- CPAC em Grapevine, no Texas, foi marcado pela ausência de Donald Trump, com o debate sobre a guerra com o Irã dominando o evento e dividindo apoiadores sobre o caminho da movement Maga.
- Erik Prince advertiu que, se houver incursão, podem surgir imagens de navios americanos em chamas e disse que o público não estaria preparado para isso.
- Ric Grenell elogiou a “sabedoria” de Trump em entrar na guerra, afirmando que, em alguns meses, a ameaça iraniana poderá estar resolvida.
- Matt Gaetz afirmou que prefere usar todas as ferramentas diplomáticas, mas alertou que uma invasão terrestre pode deixar o país mais pobre e inseguro.
- Entre apoiadores, há remensão entre jovens, preocupados com possível serviço militar e aumento de preços, enquanto parte da base ainda apoia ações mais agressivas contra o Irã.

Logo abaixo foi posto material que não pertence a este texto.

(* ===== verification/StoreIdentity.v ===== *)
(** * Identity in the store: principals, bindings, evidence

    [internal/action/sqlite/identity_v2.go]: the registration of the configured
    identity, the signed lifecycle of principals, the evidence an action is
    born with and the check every mutation and start goes through.  The
    identities drawn for new events are arguments. *)

From S2P Require Import Prelude Kernel Grants Json Text Encoding Digests Wire Struct Receipts Intents Authority Contracts Identity Tables.
From Stdlib Require Import Ascii String.
Local Open Scope Z_scope.
Local Open Scope korvun_scope.
#[local] Arguments String.append !_ _ : simpl nomatch.

Definition ErrBadTime : error := ErrorNew "parsing time".
Definition conflicts (what id : string) : error :=
  ErrorNew ("action/sqlite: " +:+ what +:+ " " +:+ id +:+ " conflicts with configured identity").

(** [ORDER BY revision DESC LIMIT 1]. *)
Fixpoint latest {A} (rev : A -> Z) (l : list A) : option A :=
  match l with
  | [] => None
  | r :: l' => match latest rev l' with
               | Some b => if rev b <? rev r then Some r else Some b
               | None => Some r
               end
  end.

Definition events_of (id : string) (l : list principal_event_row) : list principal_event_row :=
  filter (fun r => r.(pe_principal) = id) l.

Definition set_principals (ps : gmap string principal_row) (t : identity_tables) : identity_tables :=
  {| principals := ps; principal_events := t.(principal_events);
     principal_bindings := t.(principal_bindings); identity_evidence := t.(identity_evidence) |}.
Definition set_events (es : list principal_event_row) (t : identity_tables) : identity_tables :=
  {| principals := t.(principals); principal_events := es;
     principal_bindings := t.(principal_bindings); identity_evidence := t.(identity_evidence) |}.
Definition set_bindings (bs : gmap string Binding.t) (t : identity_tables) : identity_tables :=
  {| principals := t.(principals); principal_events := t.(principal_events);
     principal_bindings := bs; identity_evidence := t.(identity_evidence) |}.
Definition set_evidence (es : gmap string evidence_row) (t : identity_tables) : identity_tables :=
  {| principals := t.(principals); principal_events := t.(principal_events);
     principal_bindings := t.(principal_bindings); identity_evidence := es |}.

Definition change_identity (f : identity_tables -> identity_tables) : Tx unit :=
  change (fun s => with_identity (f s.(t_identity)) s).

(** What the [actions] row says about one action's birth. *)
Record storedAction := {
  sa_Snapshot : BirthSnapshot;
  sa_PrincipalID : string;
  sa_CorrelationID : string;
  sa_SourceChannel : string
}.

(** A failure of the transaction under another name. *)
Definition rename {A} (e : error) (m : Tx A) : Tx A :=
  fun s => match m s with Ok r => Ok r | Err _ => Err e end.

Section Doors.
Context (h : Handle).

Definition actionSnapshotTx (actionID : string) : Tx storedAction :=
  t ← ask t_actions;
  row ← found ErrNotFound (t.(actions) !! actionID);
  mret {| sa_Snapshot := row.(aw_snapshot); sa_PrincipalID := default "" row.(aw_principal);
          sa_CorrelationID := row.(aw_correlation);
          sa_SourceChannel := row.(aw_source).(Source.Channel) |}.

Definition null_time (column : option string) : Tx time :=
  match column with
  | None => mret 0
  | Some text => found ErrBadTime (h.(time_Parse) text)
  end.

Definition principalTx (id : string) : Tx Registered.t :=
  t ← ask t_identity;
  row ← found ErrNoRows (t.(principals) !! id);
  created ← found ErrBadTime (h.(time_Parse) row.(pr_created));
  disabled ← null_time row.(pr_disabled);
  mret {| Registered.ID := id; Registered.Kind := row.(pr_kind);
          Registered.DisplayName := row.(pr_display); Registered.CreatedAt := created;
          Registered.DisabledAt := disabled; Registered.Revision := row.(pr_revision) |}.

Definition verifyPrincipalProjectionTx (p : Registered.t) : Tx unit :=
  t ← ask t_identity;
  row ← found ErrPrincipalEvidenceCorrupt
    (latest pe_revision (events_of p.(Registered.ID) t.(principal_events)));
  event ← found ErrPrincipalEvidenceCorrupt
    (ParseCanonicalPrincipalEvent h.(time_Unmarshal) row.(pe_canonical));
  require (fail_if (bool_decide (row.(pe_revision) <> p.(Registered.Revision))
                    || bool_decide (event.(PrincipalEvent.Revision) <> p.(Registered.Revision))
                    || bool_decide (event.(PrincipalEvent.Principal) <> p)) ErrPrincipalEvidenceCorrupt);;
  '(pub, _) ← rename ErrPrincipalEvidenceCorrupt (publicKeyTx row.(pe_key));
  rename ErrPrincipalEvidenceCorrupt
    (require (VerifyPrincipalEvent h.(time_Unmarshal) h.(Ed25519_Verify) pub
      {| sp_Event := event; sp_Canonical := row.(pe_canonical); sp_Digest := row.(pe_digest);
         sp_SigningKeyID := row.(pe_key); sp_Signature := row.(pe_signature) |})).

(** The row as evidence: the three identities, the times read back. *)
Definition readEvidenceTx (actionID : string) : Tx SignedEvidence :=
  t ← ask t_identity;
  row ← found ErrIdentityEvidenceCorrupt (t.(identity_evidence) !! actionID);
  observed ← found ErrIdentityEvidenceCorrupt (h.(time_Parse) row.(er_observed));
  expires ← rename ErrIdentityEvidenceCorrupt (null_time row.(er_expires));
  mret {| sv_Evidence :=
            {| Evidence.EvidenceID := row.(er_id); Evidence.ActionID := actionID;
               Evidence.RequestID := row.(er_request);
               Evidence.RequesterPrincipalID := row.(er_requester);
               Evidence.ActorPrincipalID := row.(er_actor);
               Evidence.ResponsiblePrincipalID := default "" row.(er_responsible);
               Evidence.BindingID := row.(er_binding);
               Evidence.BindingGeneration := row.(er_generation);
               Evidence.AdapterInstanceID := row.(er_adapter);
               Evidence.Provider := row.(er_provider); Evidence.Method := row.(er_method);
               Evidence.CredentialClass := row.(er_class); Evidence.Issuer := row.(er_issuer);
               Evidence.SubjectNamespace := row.(er_namespace);
               Evidence.VerifiedSubject := row.(er_subject);
               Evidence.SubjectClaim := row.(er_claim); Evidence.ObservedAt := observed;
               Evidence.ExpiresAt := expires; Evidence.ClaimsDigest := row.(er_claims_digest) |};
          sv_Canonical := row.(er_canonical); sv_Digest := row.(er_digest);
          sv_SigningKeyID := row.(er_key); sv_Signature := row.(er_signature) |}.

Definition nullable (v : string) : option string := if bool_decide (v = "") then None else Some v.
Definition timeCol (t : time) : option string := if time_is_zero t then None else Some (rfc3339 t).

Definition known (t : identity_tables) (id : string) : bool :=
  bool_decide (is_Some (t.(principals) !! id)).

Definition insertEvidenceTx (signed : SignedEvidence) : Tx unit :=
  let e := signed.(sv_Evidence) in
  t ← ask t_identity;
  a ← ask t_actions;
  keys ← ask signing_keys;
  require (fail_if
    (existsb (fun p => bool_decide (p.2.(er_id) = e.(Evidence.EvidenceID)))
       (map_to_list t.(identity_evidence))
     || bool_decide (is_Some (t.(identity_evidence) !! e.(Evidence.ActionID)))
     || bool_decide (a.(actions) !! e.(Evidence.ActionID) = None :> option action_row)
     || negb (known t e.(Evidence.RequesterPrincipalID)) || negb (known t e.(Evidence.ActorPrincipalID))
     || match nullable e.(Evidence.ResponsiblePrincipalID) with
        | Some id => negb (known t id) | None => false end
     || negb (bool_decide (is_Some (t.(principal_bindings) !! e.(Evidence.BindingID))))
     || (e.(Evidence.BindingGeneration) <=? 0)
     || negb (bool_decide (is_Some (keys !! signed.(sv_SigningKeyID))))) ErrConstraint);;
  change_identity (fun t => set_evidence (<[e.(Evidence.ActionID) :=
    {| er_id := e.(Evidence.EvidenceID); er_request := e.(Evidence.RequestID);
       er_requester := e.(Evidence.RequesterPrincipalID); er_actor := e.(Evidence.ActorPrincipalID);
       er_responsible := nullable e.(Evidence.ResponsiblePrincipalID);
       er_binding := e.(Evidence.BindingID); er_generation := e.(Evidence.BindingGeneration);
       er_adapter := e.(Evidence.AdapterInstanceID); er_provider := e.(Evidence.Provider);
       er_method := e.(Evidence.Method); er_class := e.(Evidence.CredentialClass);
       er_issuer := e.(Evidence.Issuer); er_namespace := e.(Evidence.SubjectNamespace);
       er_subject := e.(Evidence.VerifiedSubject); er_claim := e.(Evidence.SubjectClaim);
       er_observed := rfc3339 e.(Evidence.ObservedAt); er_expires := timeCol e.(Evidence.ExpiresAt);
       er_claims_digest := e.(Evidence.ClaimsDigest); er_canonical := signed.(sv_Canonical);
       er_digest := signed.(sv_Digest); er_key := signed.(sv_SigningKeyID);
       er_signature := signed.(sv_Signature) |}]> t.(identity_evidence)) t).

O CPAC realizado em Grapevine, no interior do Texas, entrou na agenda sem a presença de Donald Trump. O evento ocorreu na semana passada, em meio a discussões sobre a possibilidade de uma intervenção terrestre no Irã e ao desgaste político associado.
Com o tema central da guerra no Irã, figuras MAGA participaram de debates sobre o rumo do movimento. Erik Prince, ex-CE0 da Blackwater, afirmou considerar um ataque arriscado e sugeriu que a invasão geraria imagens de conflitos futuros. Jason Redman, ex-SEAL, reforçou a necessidade de cautela para evitar consequências futuras.
Ric Grenell, ex-diplomata da administração Trump, elogiou a decisão de abrir caminho para a ação, afirmando que, no futuro, a decisão pode ser vista com percepção positiva. Em contrapartida, o ex-deputado Matt Gaetz criticou o custo de uma invasão, apontando prejuízos à segurança e à economia.
A ausência de Trump no palco central deixou a decisão final com o público da conferência. Steve Bannon, ex-assessor, pediu união entre os apoiadores e apoio contínuo ao projeto MAGA, independentemente das ausências de alguns líderes.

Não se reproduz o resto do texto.